Cueva de la Meaza
Índice La Cueva de la Meaza
La Cueva de La Meaza. Descubierta por Hermilio Alcalde del Río en 1907, esta cavidad encierra un valioso patrimonio arqueológico y artístico que se remonta al Solutrense Superior, hace más de 18.000 años.
Sin embargo, sus signos pintados en rojo, sus enterramientos humanos prehistóricos y su poderosa estética natural la convierten en un testimonio clave del pasado remoto del norte peninsular.
Descubrimiento y primeras investigaciones
La cueva fue hallada el 11 de marzo de 1907 por el pionero del arte rupestre cantábrico, Hermilio Alcalde del Río.
Ya en esa primera visita detectó sílex trabajado, fragmentos cerámicos, restos óseos y un singular signo en forma de serpiente pintado con puntos rojos. Este hallazgo marcaría el inicio de una historia de exploraciones que se extendería durante el siglo XX.
En 1945, Valentín Calderón de la Vara retomó las investigaciones y halló restos de cerámica, moluscos y, sorprendentemente, un sepulcro humano abierto y desordenado.
Un año más tarde, junto a Valeriano Andérez, trazó una de las primeras estratigrafías completas de la cavidad. Más tarde, equipos como el de Loriente, Begines y San Miguel (1966), y más recientemente el del C.A.E.A.P., encontraron nuevas figuras rupestres, completando el conocimiento de este enclave único.
Un yacimiento con capas milenarias
La estratigrafía arqueológica documentada en La Meaza permite trazar una secuencia continua de ocupación humana a lo largo de distintos periodos.
En la superficie se han encontrado materiales medievales como cerámica y restos faunísticos. En el primer nivel arqueológico destacan fragmentos de cerámica a mano e industria lítica del Calcolítico o Edad del Bronce.
En un segundo nivel, se ha documentado industria asturiense, incluyendo picos de piedra, restos de moluscos y un hogar.

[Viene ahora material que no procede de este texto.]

(* ===== verification/ActionFabric.v ===== *)
(** The action fabric: src/crates/ntd-runtime/src/action_fabric.rs.

    Plans of actions, the adapters that carry the actions out, and the three
    operations of the fabric: preparing a plan, executing its next action and
    rolling it back.  An adapter is a value of any type with a
    [CapabilityAdapter] instance (Rust's [Box<dyn CapabilityAdapter>]), a
    verifier one of any type with an [ActionVerifier] instance: neither is
    code of the crate. *)
From S2P Require Import Prelude Text Collections Core Capability Effects Cognition.

(** [ActionId] and [ActionPlanId] are one-field structs around a [u64]. *)
Abbreviation ActionId := Z.
Abbreviation ActionPlanId := Z.

Inductive ActionStatus :=
| Prepared | Running | Suspended | Retryable | Committed | RolledBack | Failed.
#[export] Instance ActionStatus_eq_dec : EqDecision ActionStatus.
Proof. solve_decision. Defined.

Inductive ActionPlanStatus :=
| PlanReady | PlanSuspended | PlanCompleted | PlanFailed | PlanRolledBack.
#[export] Instance ActionPlanStatus_eq_dec : EqDecision ActionPlanStatus.
Proof. solve_decision. Defined.

Inductive ActionFabricError :=
| FabricCapability (e : CapabilityError)
| DuplicateAdapter (capability : CapabilityId)
| MissingAdapter (capability : CapabilityId)
| MissingPlan (id : ActionPlanId)
| MissingActionPayload (node_id : Z)
| UnexpectedActionPayload (node_id : Z)
| SideEffectMismatch (node_id : Z) (planned registered : SideEffectClass)
| VerificationContractMismatch (node_id : Z)
| NonResumableSuspension (capability : CapabilityId)
| AdapterFailure (capability : CapabilityId) (reason : string)
| RollbackFailure (capability : CapabilityId) (reason : string)
| RollbackUnavailable (id : ActionId)
| TerminalPlan (status : ActionPlanStatus)
| InvalidActionStatus (v : Z)
| InvalidPlanStatus (v : Z)
| InvalidState
| Overflow.

Definition status_tag (s : ActionStatus) : Z :=
  match s with
  | Prepared => 1 | Running => 2 | Suspended => 3 | Retryable => 4 | Committed => 5
  | RolledBack => 6 | Failed => 7
  end.
Definition plan_status_tag (s : ActionPlanStatus) : Z :=
  match s with
  | PlanReady => 1 | PlanSuspended => 2 | PlanCompleted => 3 | PlanFailed => 4
  | PlanRolledBack => 5
  end.

Definition ActionStatus_try_from (value : Z) : result ActionFabricError ActionStatus :=
  match value with
  | 1 => Ok Prepared | 2 => Ok Running | 3 => Ok Suspended | 4 => Ok Retryable
  | 5 => Ok Committed | 6 => Ok RolledBack | 7 => Ok Failed
  | other => Err (InvalidActionStatus other)
  end.
Definition ActionPlanStatus_try_from (value : Z) : result ActionFabricError ActionPlanStatus :=
  match value with
  | 1 => Ok PlanReady | 2 => Ok PlanSuspended | 3 => Ok PlanCompleted | 4 => Ok PlanFailed
  | 5 => Ok PlanRolledBack
  | other => Err (InvalidPlanStatus other)
  end.

Record PlannedAction := mkAction {
  pa_id : ActionId;
  pa_node_id : Z;
  pa_capability : CapabilityId;
  pa_capability_version : Z;
  pa_side_effect : SideEffectClass;
  pa_verification_required : bool;
  pa_action : TypedAction;
  pa_status : ActionStatus;
  pa_attempts : Z;
  pa_output : option ActionOutput;
  pa_resume_token : option bytes;
  pa_rollback_token : option bytes;
  pa_last_error : option string;
}.

Record ActionPlanState := mkPlan {
  pl_id : ActionPlanId;
  pl_task_id : Z;
  pl_cursor : Z;
  pl_status : ActionPlanStatus;
  pl_actions : list PlannedAction;
}.

Record ActionFabricState := mkFabricState {
  fs_next_plan_id : Z;
  fs_next_action_id : Z;
  fs_plans : gmap Z ActionPlanState;
}.
Definition ActionFabricState_default : ActionFabricState := mkFabricState 1 1 ∅.

Inductive AdapterResult :=
| ACompleted (output : ActionOutput) (rollback_token : option bytes)
| ASuspended (resume_token : bytes) (note : string)
| ARetryable (reason : string) (resume_token : option bytes).

Inductive ActionVerification :=
| VAccept
| VRetry (reason : string)
| VReject (reason : string).

(** The traits: a method on [&mut self] returns the new [self]. *)
Class CapabilityAdapter (A : Type) := {
  adapter_execute : ActionId → TypedAction → A → A * result string AdapterResult;
  adapter_resume : ActionId → TypedAction → bytes → A → A * result string AdapterResult;
  adapter_rollback : ActionId → TypedAction → bytes → A → A * result string unit;
}.
Class ActionVerifier (V : Type) := {
  verifier_verify :
    CapabilityDescriptor → TypedAction → ActionOutput → V → V * ActionVerification;
}.

(** The bodies the trait gives [resume] and [rollback] by default. *)
Definition default_resume {A} (action_id : ActionId) (action : TypedAction)
    (resume_token : bytes) (self : A) : A * result string AdapterResult :=
  (self, Err "resume is not supported by this adapter"%string).
Definition default_rollback {A} (action_id : ActionId) (action : TypedAction)
    (rollback_token : bytes) (self : A) : A * result string unit :=
  (self, Err "rollback is not supported by this adapter"%string).

Record ActionStepReport := mkReport {
  sr_plan_id : ActionPlanId;
  sr_action_id : option ActionId;
  sr_action_status : option ActionStatus;
  sr_plan_status : ActionPlanStatus;
  sr_cursor : Z;
  sr_summary : string;
}.

Record ActionFabric (A : Type) := mkFabric {
  fb_registry : CapabilityRegistry;
  fb_adapters : gmap string A;
  fb_state : ActionFabricState;
}.
Arguments mkFabric {A}.
Arguments fb_registry {A}.
Arguments fb_adapters {A}.
Arguments fb_state {A}.

(** [?] on a [CapabilityError] goes through [From]. *)
Definition cap {A} (r : result CapabilityError A) : result ActionFabricError A :=
  map_err FabricCapability r.

(** ** Field updates *)
Definition set_status (status : ActionStatus) (a : PlannedAction) : PlannedAction :=
  mkAction (pa_id a) (pa_node_id a) (pa_capability a) (pa_capability_version a)
    (pa_side_effect a) (pa_verification_required a) (pa_action a) status (pa_attempts a)
    (pa_output a) (pa_resume_token a) (pa_rollback_token a) (pa_last_error a).
Definition set_attempts (attempts : Z) (a : PlannedAction) : PlannedAction :=
  mkAction (pa_id a) (pa_node_id a) (pa_capability a) (pa_capability_version a)
    (pa_side_effect a) (pa_verification_required a) (pa_action a) (pa_status a) attempts
    (pa_output a) (pa_resume_token a) (pa_rollback_token a) (pa_last_error a).
Definition set_output (output : option ActionOutput) (a : PlannedAction) : PlannedAction :=
  mkAction (pa_id a) (pa_node_id a) (pa_capability a) (pa_capability_version a)
    (pa_side_effect a) (pa_verification_required a) (pa_action a) (pa_status a) (pa_attempts a)
    output (pa_resume_token a) (pa_rollback_token a) (pa_last_error a).
Definition set_resume_token (token : option bytes) (a : PlannedAction) : PlannedAction :=
  mkAction (pa_id a) (pa_node_id a) (pa_capability a) (pa_capability_version a)
    (pa_side_effect a) (pa_verification_required a) (pa_action a) (pa_status a) (pa_attempts a)
    (pa_output a) token (pa_rollback_token a) (pa_last_error a).
Definition set_rollback_token (token : option bytes) (a : PlannedAction) : PlannedAction :=
  mkAction (pa_id a) (pa_node_id a) (pa_capability a) (pa_capability_version a)
    (pa_side_effect a) (pa_verification_required a) (pa_action a) (pa_status a) (pa_attempts a)
    (pa_output a) (pa_resume_token a) token (pa_last_error a).
Definition set_last_error (err : option string) (a : PlannedAction) : PlannedAction :=
  mkAction (pa_id a) (pa_node_id a) (pa_capability a) (pa_capability_version a)
    (pa_side_effect a) (pa_verification_required a) (pa_action a) (pa_status a) (pa_attempts a)
    (pa_output a) (pa_resume_token a) (pa_rollback_token a) err.

Definition plan_set_status (status : ActionPlanStatus) (p : ActionPlanState) : ActionPlanState :=
  mkPlan (pl_id p) (pl_task_id p) (pl_cursor p) status (pl_actions p).
Definition plan_set_cursor (cursor : Z) (p : ActionPlanState) : ActionPlanState :=
  mkPlan (pl_id p) (pl_task_id p) cursor (pl_status p) (pl_actions p).
Definition plan_set_actions (actions : list PlannedAction) (p : ActionPlanState)
  : ActionPlanState :=
  mkPlan (pl_id p) (pl_task_id p) (pl_cursor p) (pl_status p) actions.

Section fabric.
Context {A V : Type} `{CapabilityAdapter A, ActionVerifier V}.
Abbreviation fabric := (ActionFabric A).

Definition set_plans (self : fabric) (plans : gmap Z ActionPlanState) : fabric :=
  mkFabric (fb_registry self) (fb_adapters self)
    (mkFabricState (fs_next_plan_id (fb_state self)) (fs_next_action_id (fb_state self)) plans).
Definition put_plan (self : fabric) (id : ActionPlanId) (plan : ActionPlanState) : fabric :=
  set_plans self (<[id := plan]> (fs_plans (fb_state self))).
Definition set_adapters (self : fabric) (adapters : gmap string A) : fabric :=
  mkFabric (fb_registry self) adapters (fb_state self).
Definition get_plan (self : fabric) (id : ActionPlanId) : option ActionPlanState :=
  fs_plans (fb_state self) !! id.

Definition ActionFabric_new (registry : CapabilityRegistry) : fabric :=
  mkFabric registry ∅ ActionFabricState_default.

Definition register_adapter (capability : CapabilityId) (adapter : A)
  : op fabric ActionFabricError unit := λ self,
  match cap (get_descriptor (fb_registry self) capability) with
  | Ok _ =>
      match fb_adapters self !! capability with
      | Some _ => (self, Err (DuplicateAdapter capability))
      | None => (set_adapters self (<[capability := adapter]> (fb_adapters self)), Ok tt)
      end
  | Err e => (self, Err e)
  | Panic => (self, Panic)
  end.

(** *** Preparing a plan *)
Record ValidatedNode := mkValidated {
  vn_node : ActionNode;
  vn_action : TypedAction;
  vn_version : Z;
  vn_verification : bool;
}.

(** The body of the loop over [graph.actions]; the state is the nodes seen,
    the payloads left and the nodes validated. *)
Definition prepare_node (registry : CapabilityRegistry)
    (acc : gset Z * gmap Z TypedAction * list ValidatedNode) (node : ActionNode)
  : result ActionFabricError (gset Z * gmap Z TypedAction * list ValidatedNode) :=
  let '(seen_nodes, payloads, validated) := acc in
  if bool_decide (an_id node ∈ seen_nodes) then Err InvalidState
  else
    let? action := ok_or (payloads !! an_id node) (MissingActionPayload (an_id node)) in
    let payloads := delete (an_id node) payloads in
    let? descriptor := cap (validate_action registry (an_capability node) action) in
    if negb (bool_decide (an_side_effect node = cd_side_effect descriptor))
    then Err (SideEffectMismatch (an_id node) (an_side_effect node) (cd_side_effect descriptor))
    else if cd_verification_required descriptor && negb (an_verification_required node)
    then Err (VerificationContractMismatch (an_id node))
    else Ok ({[an_id node]} ∪ seen_nodes, payloads,
             validated ++ [mkValidated node action (cd_version descriptor)
               (an_verification_required node || cd_verification_required descriptor)]).

(** The body of the loop that gives the validated nodes their ids. *)
Definition plan_action (first_action_id : Z) (p : Z * ValidatedNode)
  : result ActionFabricError PlannedAction :=
  let '(offset, v) := p in
  let? offset := ok_or (try_u64 offset) Overflow in
  let? action_id := ok_or (checked_add_u64 first_action_id offset) Overflow in
  Ok (mkAction action_id (an_id (vn_node v)) (an_capability (vn_node v)) (vn_version v)
        (an_side_effect (vn_node v)) (vn_verification v) (vn_action v) Prepared 0
        None None None None).

Definition prepare_plan (task_id : Z) (graph : TaskGraph) (payloads : gmap Z TypedAction)
  : op fabric ActionFabricError ActionPlanId := λ self,
  let st := fb_state self in
  let prepared :=
    if (task_id =? 0) || TaskGraph_is_empty graph then Err InvalidState
    else
      let? ' (_, payloads, validated) :=
        fold_result (prepare_node (fb_registry self)) (∅, payloads, []) (tg_actions graph) in
      let? _ := match btree_iter payloads with
                | (unexpected, _) :: _ => Err (UnexpectedActionPayload unexpected)
                | [] => Ok tt
                end in
      let plan_id := fs_next_plan_id st in
      let? next_plan_id := ok_or (checked_add_u64 plan_id 1) Overflow in
      let? action_count := ok_or (try_u64 (len validated)) Overflow in
      let first_action_id := fs_next_action_id st in
      let? next_action_id := ok_or (checked_add_u64 first_action_id action_count) Overflow in
      let? actions := map_result (plan_action first_action_id) (enumerate validated) in
      Ok (plan_id, mkFabricState next_plan_id next_action_id
            (<[plan_id := mkPlan plan_id task_id 0 PlanReady actions]> (fs_plans st)))
  in
  match prepared with
  | Ok (plan_id, st') => (mkFabric (fb_registry self) (fb_adapters self) st', Ok plan_id)
  | Err e => (self, Err e)
  | Panic => (self, Panic)
  end.

Definition prepare_cognitive_task (task : Cognition.CognitiveTask)
    (payloads : gmap Z TypedAction) : op fabric ActionFabricError ActionPlanId :=
  prepare_plan (Cognition.task_id task) (Cognition.task_graph task) payloads.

El nivel tres aporta industria lítica y ósea, arpones, cantos rodados con pigmento rojo y abundante fauna como ciervos, todo ello propio del periodo Aziliense.
En el nivel cuatro, se encontraron raspadores, raederas, hojas de sílex y más restos faunísticos, datables en el Magdaleniense.
Bajo el signo de puntos rojos también aparecieron restos óseos y sílex trabajado, lo que refuerza la hipótesis de que el área tenía un uso simbólico, posiblemente ritual.
Un arte rupestre único: puntos serpentiformes en penumbra
La Cueva de La Meaza destaca por sus signos rupestres de estilo III, adscritos al Solutrense. Se han identificado dos paneles con signos compuestos por puntos rojos en triple hilera, dispuestos en forma sinuosa o serpenteante.
También aparecen manchas informes de pintura roja muy desgastadas y grabados incisos no figurativos en las paredes laterales de la sala principal.
Todos los motivos se encuentran ubicados en zonas de penumbra, lo que sugiere una intencionalidad ritual o simbólica.
Estilísticamente, presentan semejanzas con el arte de otras cavidades de la región, como La Pasiega o El Pendo.
Características físicas y acceso
La cueva posee una boca amplia orientada al suroeste. Su vestíbulo descendente lleva a una gran sala de aproximadamente 59 metros de largo por 42 de ancho, con una altura media de 10 metros, lo que la convierte en una cavidad de dimensiones considerables.
En su interior, las paredes derecha e izquierda presentan espacios claramente diferenciados.
En la zona más oscura, al fondo de la pared derecha, se encuentran los signos serpentiformes principales.
En la pared izquierda, más iluminada, se halla otro signo similar y un panel de grabados incisos.
El acceso se realiza desde la carretera que une Cabezón de la Sal con Comillas, tomando un desvío hacia el barrio de La Molina.
Desde allí, un camino carretero conduce hasta la cueva, situada junto a un antiguo humilladero hoy en ruinas.
Una joya aún por descubrir
Pese a los numerosos estudios y referencias en la literatura arqueológica, la Cueva de La Meaza sigue siendo una gran desconocida. No cuenta con rutas señalizadas ni es visitable de forma oficial.
Sin embargo, su potencial es enorme: tanto por su valor arqueológico como por su función como lugar simbólico para los grupos humanos del Paleolítico Superior.
Es también un recordatorio de cuántas joyas del patrimonio cántabro permanecen olvidadas, lejos del foco mediático, esperando su redescubrimiento.